Coordinate linkage of HIV evolution reveals regions of immunological vulnerability

Abstract

Cellular immune control of HIV is mediated, in part, by induction of single amino acid mutations that reduce viral fitness, but compensatory mutations limit this effect. Here, we sought to determine if higher order constraints on viral evolution exist, because some coordinately linked combinations of mutations may hurt viability. Immune targeting of multiple sites in such a multidimensionally conserved region might render the virus particularly vulnerable, because viable escape pathways would be greatly restricted. We analyzed available HIV sequences using a method from physics to reveal distinct groups of amino acids whose mutations are collectively coordinated ("HIV sectors"). From the standpoint of mutations at individual sites, one such group in Gag is as conserved as other collectively coevolving groups of sites in Gag. However, it exhibits higher order conservation indicating constraints on the viability of viral strains with multiple mutations. Mapping amino acids from this group onto protein structures shows that combined mutations likely destabilize multiprotein structural interactions critical for viral function.

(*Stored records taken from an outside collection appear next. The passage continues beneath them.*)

(* ===== verification/Sockets.v ===== *)
(** * Socket options and descriptor ownership (include/alyrn/net/detail/socket.h, tcp_options.h)

    What the system calls answer is an input; the calls made are recorded. Linux is the
    platform: sockets are created non-blocking and close-on-exec. *)

From S2P Require Import Prelude Endpoint.

Module Sockets.
Import Endpoint(generic_error, storage, AF_INET, AF_INET6, AF_OTHER, from_sockaddr, equal).

Definition EAFNOSUPPORT : Z := 97.
Definition int_max : Z := 2 ^ 31 - 1.

(** ** Options *)

(** setsockopt with level, option and value. *)
Inductive sockopt :=
| SO_REUSEADDR (value : Z) | SO_REUSEPORT (value : Z) | TCP_NODELAY (value : Z) | SO_KEEPALIVE (value : Z)
| TCP_KEEPIDLE (value : Z) | SO_RCVBUF (value : Z) | SO_SNDBUF (value : Z).

#[global] Instance sockopt_eq_dec : EqDecision sockopt.
Proof. solve_decision. Defined.

Definition value_of (c : sockopt) : Z :=
  match c with SO_REUSEADDR v | SO_REUSEPORT v | TCP_NODELAY v | SO_KEEPALIVE v | TCP_KEEPIDLE v | SO_RCVBUF v | SO_SNDBUF v => v end.

(** The calls made so far, and the answers to come: [None] is success, otherwise errno. *)
Record kernel := mkKernel { calls : list sockopt; answers : list (option Z) }.

Definition SetSocketOptionValue (fd : Z) (c : sockopt) (k : kernel) : kernel * ResultE unit :=
  if fd <? 0 then (k, Err (Errno EBADF))
  else
    let k' := mkKernel (calls k ++ [c]) (tail (answers k)) in
    match head (answers k) with
    | Some (Some errno) => (k', Err (Errno errno))
    | _ => (k', Ok tt)
    end.

Definition flag (enabled : bool) : Z := if enabled then 1 else 0.

Definition CheckedSocketOptionSize (bytes : Z) : ResultE Z := if int_max <? bytes then Err (Errno EINVAL) else Ok bytes.

Definition SetNoDelay (fd : Z) (enabled : bool) (k : kernel) := SetSocketOptionValue fd (TCP_NODELAY (flag enabled)) k.
Definition SetKeepAlive (fd : Z) (enabled : bool) (k : kernel) := SetSocketOptionValue fd (SO_KEEPALIVE (flag enabled)) k.
Definition SetReuseAddr (fd : Z) (enabled : bool) (k : kernel) := SetSocketOptionValue fd (SO_REUSEADDR (flag enabled)) k.
Definition SetReusePort (fd : Z) (enabled : bool) (k : kernel) := SetSocketOptionValue fd (SO_REUSEPORT (flag enabled)) k.

Definition kNanosPerSecond : Z := 1000000000.

(** A duration is in nanoseconds; duration_cast truncates towards zero. *)
Definition SetKeepAlivePeriod (fd : Z) (period : Z) (k : kernel) : kernel * ResultE unit :=
  let seconds := Z.quot period kNanosPerSecond in
  if (seconds <=? 0) || (int_max <? seconds) then (k, Err (Errno EINVAL))
  else SetSocketOptionValue fd (TCP_KEEPIDLE seconds) k.

Definition SetReadBuffer (fd : Z) (bytes : Z) (k : kernel) : kernel * ResultE unit :=
  match CheckedSocketOptionSize bytes with Err e => (k, Err e) | Ok v => SetSocketOptionValue fd (SO_RCVBUF v) k end.
Definition SetWriteBuffer (fd : Z) (bytes : Z) (k : kernel) : kernel * ResultE unit :=
  match CheckedSocketOptionSize bytes with Err e => (k, Err e) | Ok v => SetSocketOptionValue fd (SO_SNDBUF v) k end.

Record TcpOptions := mkTcp {
  no_delay : option bool;
  keep_alive : option bool;
  keep_alive_period : option Z;
  read_buffer : option Z;
  write_buffer : option Z;
}.

(** One block of ApplyTcpOptions: an unset member is skipped, a failure returns. *)
Definition apply_option {A} (o : option A) (set : A -> kernel -> kernel * ResultE unit) (rest : kernel -> kernel * ResultE unit) (k : kernel) : kernel * ResultE unit :=
  match o with
  | None => rest k
  | Some v => let '(k, result) := set v k in match result with Err e => (k, Err e) | Ok _ => rest k end
  end.

Definition ApplyTcpOptions (fd : Z) (o : TcpOptions) : kernel -> kernel * ResultE unit :=
  apply_option (no_delay o) (SetNoDelay fd)
  (apply_option (keep_alive o) (SetKeepAlive fd)
  (apply_option (keep_alive_period o) (SetKeepAlivePeriod fd)
  (apply_option (read_buffer o) (SetReadBuffer fd)
  (apply_option (write_buffer o) (SetWriteBuffer fd)
  (fun k => (k, Ok tt)))))).

(** ** Errors of accept *)

Definition IsAcceptedConnectionError (error : Z) : bool :=
  bool_decide (error ∈ [103; 104; 107; 71; 1; 110; 100; 101; 92; 113; 112; 64]).

Definition ECONNABORTED : Z := 103.
Definition EMFILE : Z := 24.
Definition ENFILE : Z := 23.

Definition IsTransientAcceptResourceError (error : Z) : bool := bool_decide (error ∈ [EMFILE; ENFILE; ENOBUFS; ENOMEM]).

(** ** Descriptors *)

(** The answer of socket: a descriptor, or errno. *)
Definition CreateNonBlockingSocket (family : storage) (answer : Z + Z) : ResultE Z :=
  match family with
  | AF_OTHER _ => Err (generic_error EAFNOSUPPORT)
  | _ => match answer with inl fd => Ok fd | inr errno => Err (Errno errno) end
  end.

(** A Socket owns [sockfd_]; the descriptors it closes are recorded. *)
Definition Socket : Type := Z.
Definition Close (s : Socket) : Socket * list Z := if s <? 0 then (s, []) else (-1, [s]).
Definition destroy (s : Socket) : list Z := if 0 <=? s then [s] else [].
Definition Release (s : Socket) : Socket * Z := (-1, s).
Definition move_socket (other : Socket) : Socket * Socket := (other, -1).
Definition move_assign (self other : Socket) : Socket * Socket * list Z := let '(_, closed) := Close self in (other, -1, closed).

(** SetDescriptorFlag: the flags that fcntl read and what storing them answers; the flags
    stored, if any. *)
Definition SetDescriptorFlag (read : Z + Z) (stored : option Z) (flag : Z) (enabled : bool) : option Z * ResultE unit :=
  match read with
  | inr errno => (None, Err (Errno errno))
  | inl old_flags =>
      let new_flags := if enabled then Z.lor old_flags flag else Z.ldiff old_flags flag in
      if new_flags =? old_flags then (None, Ok tt)
      else (Some new_flags, match stored with Some errno => Err (Errno errno) | None => Ok tt end)
  end.

(** ShutdownRead and ShutdownWrite: is the call made, and its result. *)
Definition Shutdown (s : Socket) (answer : option Z) : bool * ResultE unit :=
  if s <? 0 then (false, Err (Errno EBADF))
  else (true, match answer with Some errno => Err (Errno errno) | None => Ok tt end).

(** GetEndpoint: the answer of getsockname or getpeername. *)
Definition GetEndpoint (answer : (storage * Z) + Z) : outcome (ResultE Endpoint.t) :=
  match answer with
  | inr errno => Val (Err (Errno errno))
  | inl (AF_OTHER _, _) => Val (Err (generic_error EAFNOSUPPORT))
  | inl (address, length) => e ← from_sockaddr (Some address) length; Val (Ok e)
  end.

Definition IsSelfConnected (local peer : (storage * Z) + Z) : outcome (ResultE bool) :=
  l ← GetEndpoint local;
  match l with
  | Err e => Val (Err e)
  | Ok l => p ← GetEndpoint peer; Val (match p with Err e => Err e | Ok p => Ok (equal l p) end)
  end.

(** TryCreateListenSocket (src/epoll/listener.cc): the calls after socket answer in
    [k], [bound] and [listening]. A failure destroys the socket. *)
Definition TryCreateListenSocket (family : storage) (answer : Z + Z) (reuse_addr reuse_port : bool) (k : kernel) (bound listening : option Z) : kernel * ResultE Socket * list Z :=
  match CreateNonBlockingSocket family answer with
  | Err e => (k, Err e, [])
  | Ok socket =>
      let '(k, set) := SetReuseAddr socket reuse_addr k in
      match set with
      | Err e => (k, Err e, destroy socket)
      | Ok _ =>
          let '(k, set) := if reuse_port then SetReusePort socket true k else (k, Ok tt) in
          match set with
          | Err e => (k, Err e, destroy socket)
          | Ok _ =>
              match bound, listening with
              | Some errno, _ => (k, Err (Errno errno), destroy socket)
              | None, Some errno => (k, Err (Errno errno), destroy socket)
              | None, None => (k, Ok socket, [])
              end
          end
      end
  end.

(** ** Reference: the options as a list *)

(** What each member asks for: a call, or an error before any call. *)
Definition wanted (o : TcpOptions) : list (ResultE sockopt) :=
  (match no_delay o with Some v => [Ok (TCP_NODELAY (flag v))] | None => [] end) ++
  (match keep_alive o with Some v => [Ok (SO_KEEPALIVE (flag v))] | None => [] end) ++
  (match keep_alive_period o with
   | Some p => [if (0 <? Z.quot p kNanosPerSecond) && (Z.quot p kNanosPerSecond <=? int_max) then Ok (TCP_KEEPIDLE (Z.quot p kNanosPerSecond)) else Err (Errno EINVAL)]
   | None => [] end) ++
  (match read_buffer o with Some b => [if b <=? int_max then Ok (SO_RCVBUF b) else Err (Errno EINVAL)] | None => [] end) ++
  (match write_buffer o with Some b => [if b <=? int_max then Ok (SO_SNDBUF b) else Err (Errno EINVAL)] | None => [] end).

(** The calls of a list of wishes, until the first failure. *)
Fixpoint perform (ws : list (ResultE sockopt)) (k : kernel) : kernel * ResultE unit :=
  match ws with
  | [] => (k, Ok tt)
  | Err e :: _ => (k, Err e)
  | Ok c :: ws =>
      let k' := mkKernel (calls k ++ [c]) (tail (answers k)) in
      match head (answers k) with Some (Some errno) => (k', Err (Errno errno)) | _ => perform ws k' end
  end.

Lemma apply_option_perform {A} (o : option A) set rest k (wish : A -> ResultE sockopt) ws :
  (forall v k, set v k = perform [wish v] k) -> (forall k, rest k = perform ws k) ->
  apply_option o set rest k = perform (match o with Some v => [wish v] | None => [] end ++ ws) k.
Proof.
  intros Hs Hr. unfold apply_option. destruct o as [v|]; cbn [app]; [|apply Hr]. rewrite Hs. cbn. destruct (wish v) as [c|e]; [|done]. destruct (head (answers k)) as [[errno|]|]; cbn; auto.
Qed.

(** ApplyTcpOptions on a valid descriptor makes exactly the calls of the members that are
    set, in the order of the list, and stops at the first that fails: with the answer of
    the kernel, or with EINVAL before the call for a period or a size that is no int. *)
Theorem tcp_options_applied_in_order (fd : Z) (o : TcpOptions) (k : kernel) : 0 <= fd -> ApplyTcpOptions fd o k = perform (wanted o) k.
Proof.
  intros Hfd. assert (forall c k, SetSocketOptionValue fd c k = perform [Ok c] k) as HS.
  { intros c k'. unfold SetSocketOptionValue. rewrite (proj2 (Z.ltb_ge fd 0)) by done. cbn. by destruct (head (answers k')) as [[errno|]|]. }
  unfold ApplyTcpOptions, wanted.
  apply (apply_option_perform _ _ _ _ (fun v => Ok (TCP_NODELAY (flag v)))); [intros; apply HS|]. intros k1.
  apply (apply_option_perform _ _ _ _ (fun v => Ok (SO_KEEPALIVE (flag v)))); [intros; apply HS|]. intros k2.
  apply (apply_option_perform _ _ _ _ (fun p => if (0 <? Z.quot p kNanosPerSecond) && (Z.quot p kNanosPerSecond <=? int_max) then Ok (TCP_KEEPIDLE (Z.quot p kNanosPerSecond)) else Err (Errno EINVAL))).
  { intros p k'. unfold SetKeepAlivePeriod. rewrite (Z.leb_antisym 0), (Z.ltb_antisym _ int_max), <- negb_andb. destruct (_ && _); cbn [negb]; [apply HS|done]. }
  intros k3. apply (apply_option_perform _ _ _ _ (fun b => if b <=? int_max then Ok (SO_RCVBUF b) else Err (Errno EINVAL))).
  { intros b k'. unfold SetReadBuffer, CheckedSocketOptionSize. rewrite (Z.ltb_antisym b int_max). destruct (b <=? int_max); cbn [negb]; [apply HS|done]. }
  intros k4. rewrite <- (app_nil_r (match write_buffer o with Some _ => _ | None => _ end)). apply (apply_option_perform _ _ _ _ (fun b => if b <=? int_max then Ok (SO_SNDBUF b) else Err (Errno EINVAL))); [|done].
  intros b k'. unfold SetWriteBuffer, CheckedSocketOptionSize. rewrite (Z.ltb_antisym b int_max). destruct (b <=? int_max); cbn [negb]; [apply HS|done].
Qed.

(** The descriptor of a listening socket is returned or closed, never both. *)
Theorem listen_socket_not_leaked (family : storage) (fd : Z) (reuse_addr reuse_port : bool) (k k' : kernel) (bound listening : option Z) (r : ResultE Socket) (closed : list Z) :
  0 <= fd -> TryCreateListenSocket family (inl fd) reuse_addr reuse_port k bound listening = (k', r, closed) ->
  match family with
  | AF_OTHER _ => r = Err (generic_error EAFNOSUPPORT) /\ closed = []
  | _ => r = Ok fd /\ closed = [] \/ (exists e, r = Err e) /\ closed = [fd]
  end.
Proof.
  intros Hfd. unfold TryCreateListenSocket, CreateNonBlockingSocket, destroy. destruct family; [| |by intros [= <- <- <-]]; rewrite (proj2 (Z.leb_le 0 fd)) by done;
    (destruct (SetReuseAddr fd reuse_addr k) as [k1 [u|e]]; [|intros [= <- <- <-]; by eauto]; destruct (if reuse_port then SetReusePort fd true k1 else (k1, Ok tt)) as [k2 [u'|e]]; [|intros [= <- <- <-]; by eauto]; destruct bound as [e|], listening as [e'|]; intros [= <- <- <-]; by eauto).
Qed.

(** A flag that was set with success is in the flags of the descriptor, and no other
    flag has changed. *)
Theorem descriptor_flag_is_set (old bit : Z) (stored saved : option Z) (enabled : bool) :
  0 <= bit -> SetDescriptorFlag (inl old) stored (2 ^ bit) enabled = (saved, Ok tt) ->
  forall i, 0 <= i -> Z.testbit (default old saved) i = if i =? bit then enabled else Z.testbit old i.
Proof.
  intros Hb H i Hi. assert (default old saved = if enabled then Z.lor old (2 ^ bit) else Z.ldiff old (2 ^ bit)) as ->.
  { unfold SetDescriptorFlag in H. destruct (_ =? old) eqn:E; [apply Z.eqb_eq in E; injection H as <-; by rewrite E|]. by destruct stored; injection H as <-. }
  destruct enabled; rewrite ?Z.lor_spec, ?Z.ldiff_spec, Z.pow2_bits_eqb, (Z.eqb_sym bit i) by done; destruct (i =? bit), (Z.testbit old i); done.
Qed.

End Sockets.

Persons who durably control HIV without medications preferentially target the sector in Gag predicted to be most vulnerable. By sequencing circulating viruses from these individuals, we find that individual mutations occur with similar frequency in this sector as in other targeted Gag sectors. However, multiple mutations within this sector are very rare, indicating previously unrecognized multidimensional constraints on HIV evolution. Targeting such regions with higher order evolutionary constraints provides a novel approach to immunogen design for a vaccine against HIV and other rapidly mutating viruses.

Fig. 1.

Defining collectively coevolving groups of sites (sectors) in Gag. (A, Upper) Number of eigenvalues (ordinate) of the correlation matrix, C, for Gag (defined in the main text) with a given magnitude (abscissa) is shown. In total, 1,600 sequences of Gag polyproteins (500 residues long) were used. Note that a relatively large number of sequences of HIV proteins are available. (Lower) Distribution of eigenvalues obtained from 1,000 randomly generated matrices of the same size as C for Gag (described in the main text and SI Appendix 2). (B) Analyzing the eigenvectors corresponding to eigenvalues larger than the highest eigenvalue for random matrices yields collectively coevolving groups of sites or “sectors” (SI Appendix 3–7). Sites within a sector are grouped together along the rows and columns so that groups of collectively coevolving sites are vivid as squares along the diagonal of a heat map representing the values of the correlations (obtained from the “cleaned” correlation matrix as described in SI Appendix 2). (C) Mean frequency of the dominant amino acid at single sites within each of the five Gag sectors. (D–F) Threshold value defining a significant correlation was chosen to be such that correlations with magnitudes greater than this value arise with vanishing probability in the randomized matrices (P < 0.02). Changing this threshold value does not change qualitative results (SI Appendix, Fig. S11). (D) Percentage of significant negative (C_ij < −0.03) pair correlations within each sector. (E) Percentage of significant positive (C_ij > 0.1) pair correlations within each sector. (F) Percentage of significant three-site negative (C_ijk < −0.01) correlations within each sector (method in SI Appendix 17). (G) Percentage of significant three-site positive (C_ijk > 0.1) correlations within each sector.

Fig. 2.

Protein structures reveal the origin of collective correlations. (A) Sector 3 sites represented on the structure of the p24 monomer (PDB ID code 3GV2) are shown as purple spheres. (B) Sector 3 sites represented on the structure of the p24 hexamer (PDB code 3GV2) and the structure of the interface between hexamers (PDB code 2KOD). Sites at interfaces between two p24 proteins belonging to two adjacent hexamers are shown in green, and sites at interfaces between two p24 molecules within a hexamer are shown in red. The few remaining sites in sector 3 that are not part of these interfaces are shown in purple. (C) Sector 1 sites are shown in cyan on the structure of the p24 hexamer.

Fig. 3.

Concentration of sites from the dominant epitopes presented by elite controllers in each sector and comparison of mutation patterns in sectors 1 and 3 in viruses derived from elite controllers. (A) Epitope is defined as dominant if it is the most targeted (in Gag) by individuals with the corresponding HLA allele. Concentration is the number of epitope sites in the sector divided by the total number of residues in the sector. The P value of association with each sector is in SI Appendix 10. Only sector 3 is significantly enriched with sites from the dominant epitopes of HLA molecules associated with control. Sectors 4 and 5 are not targeted at multiple points because they contain only 10 and 14 sites, respectively. Sectors 1 and 3 are targeted at multiple points. (B) Comparison of the number of unique viral strains obtained from a cohort of elite controllers that contains different numbers of mutations in sectors 1 and 3.